"It is God's Love that allows us self-love. It is God that enables us to be our own best friend."
A dear friend asked recently, "Are you a good companion to yourself?" It's odd not to be sure of the answer after all my years of living.
When I found myself alone as a child, I often drifted on an ocean of dreams. Staring up at the lone eucalyptus tree that hugged the white wall along our California backyard, I often found myself smiling. The clouds were playmates
I was a good companion to myself – more so than were any of my teachers, forever irritated by my choice to color outside the lines or crumple note paper & sail it across the room.
The world was my friend. It's troubles lived distant from my mother's rose garden with its pink-scented gifts.
Our avocado tree held the taste of green. The aroma that night-danced through the window of the bedroom I shared with my little sister was exhaled by a lemon tree not a spray can.
Dragons lived only in fairy tales.
With each passing year, the world estranged me from parts of myself. Encouraged by an extroverted father, prodded to be an aggressive male, I found my own company less and less pleasing.
It was from "successful" men that I was to find energy. The "winners" would teach me how to be one of them.
Society's milieu pressed me to meet others expectations – to be a straight-ruled version of myself.
As I traveled, I increasingly saw a stranger staring back from the mirror. I came to believe the world wanted only that stranger, not the rest of me.
But, to be secure in God's Love means that we will automatically be good companions to ourselves. That has been a challenging truth for me to rediscover and live.
As a child, I didn't need to be reminded of this. Back then, I enjoyed my company.
Today, I finally find that my life-scared, passion-driven heart is something to be honored and my own company something once again to be celebrated. Even the stranger in the mirror I once resented is now a friend.

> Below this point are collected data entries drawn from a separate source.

(* ===== verification/SortOrders.v ===== *)
(** * Sort orders and their builder (spec/sort.rs) *)

From S2P Require Import Prelude Values Schema Transform.

Inductive SortDirection := Ascending | Descending.
Inductive NullOrder := First | Last.
#[global] Instance SortDirection_eq_dec : EqDecision SortDirection.
Proof. solve_decision. Defined.
#[global] Instance NullOrder_eq_dec : EqDecision NullOrder.
Proof. solve_decision. Defined.

Record SortField := mkSortField {
  sort_source_id : Z;
  sort_transform : Transform.t;
  direction : SortDirection;
  null_order : NullOrder;
}.
#[global] Instance SortField_eq_dec : EqDecision SortField.
Proof. solve_decision. Defined.

Record SortOrder := mkSortOrder { order_id : Z; sort_fields : list SortField }.

Definition UNSORTED_ORDER_ID : Z := 0.
Definition unsorted_order : SortOrder := mkSortOrder UNSORTED_ORDER_ID [].
Definition is_unsorted (self : SortOrder) : bool :=
  match sort_fields self with [] => true | _ => false end.
Definition with_order_id (self : SortOrder) (id : Z) : SortOrder := mkSortOrder id (sort_fields self).

(** ** [SortOrderBuilder] *)

Record SortOrderBuilder := mkSortOrderBuilder {
  sb_order_id : option Z;
  sb_fields : option (list SortField);
}.
Definition sort_builder : SortOrderBuilder := mkSortOrderBuilder None None.
Definition sort_with_order_id (self : SortOrderBuilder) (id : Z) : SortOrderBuilder :=
  mkSortOrderBuilder (Some id) (sb_fields self).
Definition sort_with_fields (self : SortOrderBuilder) (fields : list SortField) : SortOrderBuilder :=
  mkSortOrderBuilder (sb_order_id self) (Some fields).
Definition with_sort_field (self : SortOrderBuilder) (field : SortField) : SortOrderBuilder :=
  mkSortOrderBuilder (sb_order_id self) (Some (default [] (sb_fields self) ++ [field])).

Definition build_unbound (self : SortOrderBuilder) : result SortOrder :=
  match sb_order_id self, default [] (sb_fields self) with
  | None, [] => Ok unsorted_order
  | Some id, [] => if id =? UNSORTED_ORDER_ID then Ok unsorted_order else Err (Error Unexpected)
  | Some id, fields =>
      if id =? UNSORTED_ORDER_ID then Err (Error Unexpected) else Ok (mkSortOrder id fields)
  | None, fields => Ok (mkSortOrder 1 fields)
  end.

Definition check_sort_field (schema : Schema) (sort_field : SortField) : result unit :=
  match field_by_id schema (sort_source_id sort_field) with
  | None => Err (Error Unexpected)
  | Some source_field =>
      if is_primitive (field_type source_field)
         && is_ok (result_type (sort_transform sort_field) (field_type source_field))
      then Ok tt else Err (Error Unexpected)
  end.
Definition check_compatibility (sort_order : SortOrder) (schema : Schema) : result SortOrder :=
  let? _ := mapR (check_sort_field schema) (sort_fields sort_order) in Ok sort_order.

Definition sort_build (self : SortOrderBuilder) (schema : Schema) : result SortOrder :=
  let? unbound_sort_order := build_unbound self in check_compatibility unbound_sort_order schema.

(** ** Theory *)

(** A sort field that a schema supports. *)
Definition sortable (schema : Schema) (f : SortField) : Prop :=
  exists g p rt, field_by_id schema (sort_source_id f) = Some g /\ field_type g = TPrimitive p
    /\ result_type (sort_transform f) (TPrimitive p) = Ok rt.

(** The id 0 stands for no order, and for nothing else. *)
Definition order_id_ok (o : SortOrder) : Prop :=
  order_id o = UNSORTED_ORDER_ID <-> sort_fields o = [].

Lemma check_sort_field_Ok schema f : check_sort_field schema f = Ok tt <-> sortable schema f.
Proof.
  unfold check_sort_field, sortable. destruct (field_by_id schema (sort_source_id f)) as [g|];
    [|by split; [|intros (? & ? & ? & ? & _)]]. split.
  - destruct (field_type g) as [p| | |] eqn:Et; cbn [is_primitive andb]; try done.
    destruct (result_type _ _) as [rt|] eqn:Er; [|done]. intros _. by exists g, p, rt.
  - intros (g' & p & rt & [= <-] & -> & ->). done.
Qed.

Lemma check_compatibility_Ok o schema o' :
  check_compatibility o schema = Ok o' <-> o' = o /\ Forall (sortable schema) (sort_fields o).
Proof.
  unfold check_compatibility. rewrite bind_Ok. split.
  - intros (l & Hl%mapR_Ok & [= <-]). split; [done|].
    induction Hl as [|f [] fs l Hf _ IH]; constructor; [by apply check_sort_field_Ok|done].
  - intros [-> H]. exists (replicate (length (sort_fields o)) tt). split; [|done].
    apply mapR_Ok. induction H as [|f fs Hf _ IH]; constructor; [by apply check_sort_field_Ok|done].
Qed.

Lemma sort_build_Ok b schema o :
  sort_build b schema = Ok o ->
  order_id_ok o /\ Forall (sortable schema) (sort_fields o) /\ sort_fields o = default [] (sb_fields b)
  /\ (sort_fields o <> [] -> forall id, sb_order_id b = Some id -> order_id o = id).
Proof.
  intros (u & Hu & [-> H]%check_compatibility_Ok)%bind_Ok. unfold build_unbound in Hu.
  destruct (sb_order_id b) as [id|], (default [] (sb_fields b)) as [|f fs];
    try destruct (Z.eqb_spec id UNSORTED_ORDER_ID); inv_ok; simplify_eq; unfold order_id_ok; cbn in *;
    naive_solver.
Qed.

(** A sort order that was checked keeps passing the check with the id [build] gives it. *)
Lemma sort_rebuild schema fields :
  Forall (sortable schema) fields -> is_ok (sort_build (sort_with_fields sort_builder fields) schema) = true.
Proof.
  intros H. unfold sort_build, build_unbound. cbn.
  destruct fields as [|f fs]; cbn [mbind result_bind]; apply is_ok_true.
  - eexists. by apply check_compatibility_Ok.
  - eexists. by apply check_compatibility_Ok.
Qed.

We have survived. There is no need for us to inflict wounds upon ourselves. The world of our caregiving will always offer plenty of pain without our having to mix in shame and self-loathing.
Amid our own companionship, we can do more than tend our wounds. We can rest on a bed of joyful awareness.

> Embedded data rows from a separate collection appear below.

(* ===== verification/ProjectSpec.v ===== *)
(** * Soundness of the projection of one comparison

    Where a comparison on a column holds, its inclusive projection holds on the
    partition value of the column; where its strict projection holds on the
    partition value, the comparison holds on the column. *)

From S2P Require Import Prelude Utf8 Bytes Numerals Decimal Values Concrete DatumOrder Expr.
From S2P Require Import ExprEval Transform ConcreteTime TransformSpec Project.

(** ** Hypotheses *)

Section hypotheses.
Context {V : ValueLib} {TL : TransformLib}.

(** [y] is the partition value of the column value [x]: null for null, otherwise what the
    transform's function gives. *)
Definition partition_value (T : Transform.t) (x y : option Datum) : Prop :=
  match x with
  | None => y = None
  | Some d => exists f, create_transform_function T = Ok f /\ f d = Ok y
  end.

(** Decimals are not truncated: their projections cannot be bound
    ([truncated_decimal_does_not_bind]). *)
Definition truncatable (T : Transform.t) (d : Datum) : bool :=
  match T, datum_type d with
  | Transform.Truncate _, PrimitiveType.Decimal _ _ => false
  | _, _ => true
  end.

(** A prefix whose length in bytes is the width has as many characters. *)
Definition width_in_chars (T : Transform.t) (literal : Datum) : bool :=
  match T, datum_literal literal with
  | Transform.Truncate w, PrimitiveLiteral.String s =>
      implb (Z.of_nat (str_len s) =? w) (Z.of_nat (chars_count s) =? w)
  | _, _ => true
  end.

(** What a comparison's literals are to the column value [d], for the transform. *)
Definition literals_fit (T : Transform.t) (d : Datum) (q : BoundPredicate) : Prop :=
  match q with
  | Binary _ _ literal => comparable d literal
  | SetP _ _ literals => Forall (comparable d) literals
  | _ => True
  end.

(** The literal that the strict projection of an order comparison transforms. *)
Definition strict_boundary (op : PredicateOperator.t) (literal : Datum) : result Datum :=
  match op with
  | PredicateOperator.LessThanOrEq => try_increment_number literal
  | PredicateOperator.GreaterThanOrEq => try_decrement_number literal
  | _ => Ok literal
  end.

(** The value and the literal the projection transforms are in the exact range. *)
Definition projectable (T : Transform.t) (x : option Datum) (q : BoundPredicate) : Prop :=
  match x with
  | None => True
  | Some d =>
      literals_fit T d q /\ exact T d = true /\ truncatable T d = true
      /\ match q with
         | Binary op _ literal =>
             (forall b, adjust_boundary op literal = Ok (Some b) -> exact T b = true)
             /\ (op = PredicateOperator.StartsWith -> width_in_chars T literal = true)
         | _ => True
         end
  end.
Definition strict_projectable (T : Transform.t) (x : option Datum) (q : BoundPredicate) : Prop :=
  match x with
  | None => True
  | Some d =>
      literals_fit T d q /\ exact T d = true /\ truncatable T d = true
      /\ match q with
         | Binary op _ literal =>
             exact T literal = true
             /\ (forall b, strict_boundary op literal = Ok b -> exact T b = true)
             /\ (op = PredicateOperator.NotStartsWith -> width_in_chars T literal = true)
         | _ => True
         end
  end.
End hypotheses.

Section lemmas.
Context {V : ValueLib} {L : ValueLibLaws V} {TL : TransformLib} {TLL : TransformLibLaws TL}.

(** ** Comparisons as comparisons of keys *)

Lemma holds_order_iff x d :
  comparable x d ->
  (holds_binary PredicateOperator.LessThan (Some x) d = Some true <-> lex_lt (key x) (key d))
  /\ (holds_binary PredicateOperator.LessThanOrEq (Some x) d = Some true <-> lex_le (key x) (key d))
  /\ (holds_binary PredicateOperator.GreaterThan (Some x) d = Some true <-> lex_lt (key d) (key x))
  /\ (holds_binary PredicateOperator.GreaterThanOrEq (Some x) d = Some true
        <-> lex_le (key d) (key x)).
Proof.
  intros Hc. cbn. rewrite partial_cmp_key by done. unfold lex_lt, lex_le.
  rewrite (lex_cmp_antisym (key x) (key d)). destruct (lex_cmp (key x) (key d)); cbn;
    repeat split; congruence.
Qed.

Lemma datum_eqb_refl r : datum_eqb r r = true.
Proof.
  unfold datum_eqb. rewrite bool_decide_eq_true_2 by done. cbn [andb].
  destruct (datum_literal r); cbn [lit_eqb]; rewrite ?OrderedFloat_eq_ok, ?Z.eqb_refl; try done.
  - apply eqb_reflx.
  - destruct (float_is_nan 32 bits); done.
  - destruct (float_is_nan 64 bits); done.
  - by apply bool_decide_eq_true_2.
  - by apply bool_decide_eq_true_2.
Qed.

It is God's Love that allows us self-love. It is God that enables us to be our own best friend.
The avocado trees remain. The lemons, afflicted by the whimsies of weather and the certainties of age, will always let us touch their pebbled skin.
The old house I grew up in has been replaced. The rose garden has given way to a swimming pool. But, along the white wall, the lone eucalyptus tree still scatters the California sun into shadows that shift with the breeze.